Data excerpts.
####
(* ===== verification/Extensions.v ===== *)
(** Extension traits on blocks, headers, transactions and work
    ([crates/floresta-chain/src/extensions.rs]): the non-contextual block
    checks, the median time past and the multiplication of a 256-bit work. *)

From stdpp Require Import base list sorting.
From Stdlib Require Import ZArith Lia.
From S2P Require Import Prelude Bitcoin Errors ChainParams Merkle Sigops.

Definition MEDIAN_TIME_PAST_BLOCK_COUNT : nat := 11.

(** [Bip30UnspendableExt::is_bip30_unspendable]. *)
Definition is_bip30_unspendable `{HeaderLib} (b : Block) (height : Z) : bool :=
  let bhash_91722 := 0x00000000000271a2dc26e7667f8419f2e15416dc6955e5a6c6cdf3f2574dd08e in
  let bhash_91812 := 0x00000000000af0aed4792b1acee3d966af36cf5def14935db8de83d6f9306f2f in
  if height =? 91722 then blk_hash b =? bhash_91722
  else if height =? 91812 then blk_hash b =? bhash_91812
  else false.

(** [TransactionExt::is_bip68_enabled]: the version is compared as a [u32]. *)
Definition is_bip68_enabled (tx : Transaction) : bool := 2 <=? wrap32 (tx_version tx).

(** [BlockExt::check_block_structure]. *)
Definition check_block_structure `{HashLib, TxLib} (b : Block)
  : outcome BlockExtError (list Txid) :=
  txids ← ok_or (check_merkle_root b) ExtBadMerkleRoot;
  _ ← err_if (negb (check_witness_commitment b)) ExtBadWitnessCommitment;
  _ ← err_if (MAX_BLOCK_WEIGHT <? block_weight b) ExtBlockTooBig;
  _ ← err_if (MAX_BLOCK_SIGOPS_COST <? sum_Z legacy_sigop_cost (txdata b)) ExtTooManySigops;
  Ok txids.

(** * Median time past *)

Section MedianTimePast.
Context {St E : Type}.

(** The caller's lookup of a previous header ([FnMut]: it may keep state). *)
Context (previous_header : St -> BlockHeader -> outcome E (BlockHeader * St)).

(** The collecting loop of [median_time_past_with]. *)
Fixpoint mtp_loop (n : nat) (st : St) (current_header : BlockHeader) (block_timestamps : list Z)
  : outcome E (list Z) :=
  match n with
  | O => Ok block_timestamps
  | S n' =>
      let block_timestamps := block_timestamps ++ [hd_time current_header] in
      if (length block_timestamps =? MEDIAN_TIME_PAST_BLOCK_COUNT)%nat
         || (prev_blockhash current_header =? all_zeros)
      then Ok block_timestamps
      else
        '(current_header, st) ← previous_header st current_header;
        mtp_loop n' st current_header block_timestamps
  end.

(** [HeaderExt::median_time_past_with]. *)
Definition median_time_past_with (st : St) (header : BlockHeader) : outcome E Z :=
  block_timestamps ← mtp_loop MEDIAN_TIME_PAST_BLOCK_COUNT st header [];
  let sorted := merge_sort Z.le block_timestamps in
  expect (sorted !! (length sorted / 2)%nat).
End MedianTimePast.

(** * Work *)

(** [work_bytes.chunks_exact(4)] read as little-endian [u32]s. *)
Fixpoint chunks4 (l : list Z) : list Z :=
  match l with
  | a :: b :: c :: d :: rest => le_int [a; b; c; d] :: chunks4 rest
  | _ => []
  end.

(** The multiplication loop: each word's product with the carry, the low 32
    bits stored in front of the bytes stored before. *)
Fixpoint mul_loop (factor : Z) (words : list Z) (carry_high : Z) (result_bytes : list Z)
  : outcome unit (Z * list Z) :=
  match words with
  | [] => Ok (carry_high, result_bytes)
  | word :: rest =>
      product ← u64_mul word factor;
      product ← u64_add product carry_high;
      mul_loop factor rest (Z.shiftr product 32) (be_bytes 4 (wrap32 product) ++ result_bytes)
  end.

(** [WorkExt::multiply_work_by_u32]; the error is [ChainWorkOverflow]. *)
Definition multiply_work_by_u32 (work factor : Z) : outcome unit Z :=
  if factor =? 0 then Ok 0
  else if factor =? 1 then Ok work
  else
    '(carry_high, result_bytes) ← mul_loop factor (chunks4 (le_bytes 32 work)) 0 [];
    if 0 <? carry_high then Err tt else Ok (be_int result_bytes).

(** * Lemmas *)

(** The number a little-endian list of 32-bit words denotes. *)
Fixpoint words_int (l : list Z) : Z :=
  match l with
  | [] => 0
  | w :: l' => w + 2 ^ 32 * words_int l'
  end.

Definition is_word (w : Z) : Prop := 0 <= w < 2 ^ 32.

Lemma chunks4_spec (l : list Z) k :
  Forall is_byte l -> length l = (4 * k)%nat ->
  words_int (chunks4 l) = le_int l /\ Forall is_word (chunks4 l) /\ length (chunks4 l) = k.
Proof.
  revert l. induction k as [|k IH]; intros l Hb Hl.
  - destruct l; [done|cbn in Hl; lia].
  - destruct l as [|a [|b [|c [|d l]]]]; cbn in Hl; try lia.
    repeat match goal with Hf : Forall _ (_ :: _) |- _ => apply Forall_cons in Hf as [??] end.
    destruct (IH l) as (Hw & Hf & Hk); [done|lia|].
    cbn [chunks4 words_int length]. unfold is_byte in *. split_and!; [|constructor|lia].
    + rewrite Hw. cbn. lia.
    + unfold is_word. cbn. lia.
    + done.
Qed.

Lemma be_int_cons_block b l :
  be_int (be_bytes 4 b ++ l) = be_int l + 256 ^ Z.of_nat (length l) * le_int (le_bytes 4 b).
Proof.
  unfold be_int, be_bytes. rewrite rev_app_distr, rev_involutive, le_int_app, length_rev. lia.
Qed.

Lemma mul_loop_spec factor words : forall carry bytes,
  0 <= factor < 2 ^ 32 -> Forall is_word words -> 0 <= carry < 2 ^ 32 ->
  Forall is_byte bytes ->
  exists carry' bytes',
    mul_loop factor words carry bytes = Ok (carry', bytes') /\
    0 <= carry' < 2 ^ 32 /\ Forall is_byte bytes' /\
    length bytes' = (length bytes + 4 * length words)%nat /\
    be_int bytes' + 256 ^ Z.of_nat (length bytes') * carry' =
      be_int bytes + 256 ^ Z.of_nat (length bytes) * (words_int words * factor + carry).
Proof.
  induction words as [|w words IH]; intros carry bytes Hf Hw Hc Hbs.
  - exists carry, bytes. cbn. split_and!; try lia; done.
  - apply Forall_cons in Hw as [Hw Hws]. unfold is_word in Hw.
    assert (Hprod : 0 <= w * factor <= (2 ^ 32 - 1) * (2 ^ 32 - 1)) by nia.
    set (p := w * factor + carry).
    assert (Hp : 0 <= p < 2 ^ 64) by (unfold p; lia).
    assert (Hsh : Z.shiftr p 32 = p / 2 ^ 32) by (apply Z.shiftr_div_pow2; lia).
    destruct (IH (Z.shiftr p 32) (be_bytes 4 (wrap32 p) ++ bytes)) as (c' & b' & E & Hc' & Hbs' & Hl & Hv);
      [done|done|rewrite Hsh; split; [apply Z.div_pos|apply Z.div_lt_upper_bound]; lia| |].
    { apply Forall_app. split; [apply Forall_rev, le_bytes_byte|done]. }
    exists c', b'. cbn [mul_loop]. unfold u64_mul, u64_add, u64_max.
    destruct (Z.leb_spec (w * factor) 18446744073709551615); [|lia].
    cbn [mbind outcome_bind]. fold p.
    destruct (Z.leb_spec p 18446744073709551615); [|lia]. cbn [mbind outcome_bind].
    rewrite E. unfold be_bytes in Hl at 1.
    rewrite length_app, length_rev, length_le_bytes in Hl.
    split_and!; [done|lia|lia|done|cbn [length]; lia|].
    rewrite Hv, be_int_cons_block, length_app. unfold be_bytes.
    rewrite length_rev, length_le_bytes, Nat2Z.inj_add, Z.pow_add_r by lia.
    rewrite le_int_bytes by (unfold wrap32; change (256 ^ Z.of_nat 4) with 4294967296;
                             apply Z.mod_pos_bound; lia).
    rewrite Hsh. unfold wrap32. cbn [words_int].
    change (256 ^ Z.of_nat 4) with (2 ^ 32). change 4294967296 with (2 ^ 32).
    pose proof (Z.div_mod p (2 ^ 32)). unfold p in *. nia.
Qed.

(** ** Medians *)

Definition count_le (m : Z) (l : list Z) : nat := length (filter (fun x => x <= m) l).
Definition count_ge (m : Z) (l : list Z) : nat := length (filter (fun x => m <= x) l).

Lemma filter_all {A} (P : A -> Prop) `{forall x, Decision (P x)} (l : list A) :
  Forall P l -> filter P l = l.
Proof.
  induction 1 as [|x l Hx _ IH]; [done|]. rewrite filter_cons_True by done. by rewrite IH.
Qed.

Lemma Sorted_split (l1 l2 : list Z) m :
  Sorted Z.le (l1 ++ m :: l2) -> Forall (fun x => x <= m) l1 /\ Forall (fun x => m <= x) l2.
Proof.
  intros Hs. apply Sorted_StronglySorted in Hs; [|intros ???; lia].
  induction l1 as [|a l1 IH]; cbn in Hs; apply StronglySorted_inv in Hs as [Hs Hf].
  - split; [constructor|done].
  - destruct (IH Hs) as [H1 H2]. split; [constructor|]; auto.
    apply Forall_app in Hf as [_ Hf]. by apply Forall_cons in Hf as [? _].
Qed.

(** The element at position [i] of the sorted list has more than [i] elements
    at or below it, and at least [length - i] at or above it. *)
Lemma sorted_rank (l : list Z) i m :
  merge_sort Z.le l !! i = Some m ->
  m ∈ l /\ (i < count_le m l)%nat /\ (length l - i <= count_ge m l)%nat.
Proof.
  intros Hi.
  assert (Hp : merge_sort Z.le l ≡ₚ l) by apply merge_sort_Permutation.
  assert (Hs : Sorted Z.le (merge_sort Z.le l)).
  { apply Sorted_merge_sort. intros x y. lia. }
  split; [rewrite <-Hp; by eapply list_elem_of_lookup_2|].
  unfold count_le, count_ge. rewrite <-!Hp.
  pose proof (take_drop_middle _ _ _ Hi) as Em.
  set (s := merge_sort Z.le l) in *. clearbody s. clear Hp.
  assert (Hlen : length (take i s) = i).
  { rewrite length_take. apply lookup_lt_Some in Hi. lia. }
  rewrite <-Em in Hs. apply Sorted_split in Hs as [H1 H2].
  rewrite <-Em at 1. rewrite <-Em at 4.
  rewrite !filter_app, !length_app, (filter_all _ _ H1).
  rewrite (filter_cons_True _ m (drop (S i) s)) by lia.
  rewrite (filter_cons_True _ m (drop (S i) s)) by lia.
  rewrite (filter_all _ _ H2). cbn [length]. rewrite Hlen, length_drop.
  split; [lia|]. lia.
Qed.

Lemma mtp_loop_length {St E} (prev : St -> BlockHeader -> outcome E (BlockHeader * St)) n :
  forall st h ts r,
  mtp_loop prev (S n) st h ts = Ok r -> (length ts + S n <= 11)%nat ->
  (length ts < length r <= 11)%nat.
Proof.
  induction n as [|n IH]; intros st h ts r Hr Hl.
  - cbn [mtp_loop] in Hr. destruct (_ || _)%bool.
    + injection Hr as <-. rewrite length_app. cbn. lia.
    + apply obind_ok in Hr as ([h' st'] & _ & Hr). injection Hr as <-.
      rewrite length_app. cbn. lia.
  - remember (S n) as k. cbn [mtp_loop] in Hr. destruct (_ || _)%bool.
    + injection Hr as <-. rewrite length_app. cbn. lia.
    + apply obind_ok in Hr as ([h' st'] & _ & Hr). subst k.
      apply IH in Hr; rewrite length_app in *; cbn in *; lia.
Qed.

(** * Theorems *)

Lemma multiply_exact (work factor : Z) :
  0 <= work < 2 ^ 256 -> is_u32 factor ->
  multiply_work_by_u32 work factor =
    if work * factor <? 2 ^ 256 then Ok (work * factor) else Err tt.
Proof.
  intros Hw Hf.
  unfold multiply_work_by_u32, is_u32, u32_max in *.
  destruct (Z.eqb_spec factor 0) as [->|]; [by rewrite Z.mul_0_r|].
  destruct (Z.eqb_spec factor 1) as [->|].
  { rewrite Z.mul_1_r. by destruct (Z.ltb_spec work (2 ^ 256)); [|lia]. }
  destruct (chunks4_spec (le_bytes 32 work) 8) as (Hv & Hws & Hl).
  { apply le_bytes_byte. } { apply length_le_bytes. }
  rewrite le_int_bytes in Hv by (change (256 ^ Z.of_nat 32) with (2 ^ 256); lia).
  destruct (mul_loop_spec factor (chunks4 (le_bytes 32 work)) 0 []) as (c & bs & E & Hc & Hbs & Hlb & Hb);
    [lia|done|lia|constructor|].
  rewrite E. cbn [mbind outcome_bind]. rewrite Hl in Hlb. cbn [length Nat.add] in Hlb.
  rewrite Hlb, Hv in Hb. change (be_int []) with 0 in Hb.
  change (256 ^ Z.of_nat (4 * 8)) with (2 ^ 256) in Hb.
  change (256 ^ Z.of_nat (length [])) with 1 in Hb.
  assert (Hbound : 0 <= be_int bs < 2 ^ 256).
  { unfold be_int. pose proof (le_int_bound (rev bs)) as Hi.
    rewrite length_rev, Hlb in Hi. apply Hi. by apply Forall_rev. }
  destruct (Z.ltb_spec 0 c), (Z.ltb_spec (work * factor) (2 ^ 256)); try done; nia || f_equal; nia.
Qed.

(** multiply_work_by_u32 is exact 256-bit multiplication: it returns the product when it
    is below 2^256 and the overflow error otherwise, for every 256-bit work and 32-bit
    factor. *)
Theorem multiply_work_by_u32_exact (work factor : Z)
  (Hw : 0 <= work < 2 ^ 256) (Hf : is_u32 factor) :
  multiply_work_by_u32 work factor =
    if work * factor <? 2 ^ 256 then Ok (work * factor) else Err tt.
Proof. by apply multiply_exact. Qed.

(** median_time_past_with returns the median of the timestamps of the header and its
    ancestors, between one and eleven of them: an element of the list with more than
    half of them at or below it and at least half at or above it. *)
Theorem median_time_past_is_median {St E} (prev : St -> BlockHeader -> outcome E (BlockHeader * St))
  (st : St) (h : BlockHeader) (ts : list Z)
  (Hts : mtp_loop prev MEDIAN_TIME_PAST_BLOCK_COUNT st h [] = Ok ts) :
  (1 <= length ts <= 11)%nat /\
  exists m, median_time_past_with prev st h = Ok m /\ m ∈ ts /\
    (length ts / 2 < count_le m ts)%nat /\ (length ts - length ts / 2 <= count_ge m ts)%nat.
Proof.
  assert (Hl : (1 <= length ts <= 11)%nat).
  { apply mtp_loop_length in Hts; cbn in *; lia. }
  split; [done|]. unfold median_time_past_with. rewrite Hts. cbn [mbind outcome_bind].
  assert (Hlen : length (merge_sort Z.le ts) = length ts).
  { apply Permutation_length, merge_sort_Permutation. }
  rewrite Hlen.
  destruct (lookup_lt_is_Some_2 (merge_sort Z.le ts) (length ts / 2)) as [m Hm].
  { rewrite Hlen. apply Nat.div_lt; lia. }
  exists m. rewrite Hm. split; [done|]. by apply sorted_rank.
Qed.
####
TASK REQUIREMENTS. Give back the records above exactly, limited to the lines between the one holding "(** * Theorems *)" and the one holding "destruct (Z.eqb_spec factor 1) as [->|].", inclusive.

REPLY TO THE EXERCISE.
(** * Theorems *)

Lemma multiply_exact (work factor : Z) :
  0 <= work < 2 ^ 256 -> is_u32 factor ->
  multiply_work_by_u32 work factor =
    if work * factor <? 2 ^ 256 then Ok (work * factor) else Err tt.
Proof.
  intros Hw Hf.
  unfold multiply_work_by_u32, is_u32, u32_max in *.
  destruct (Z.eqb_spec factor 0) as [->|]; [by rewrite Z.mul_0_r|].
  destruct (Z.eqb_spec factor 1) as [->|].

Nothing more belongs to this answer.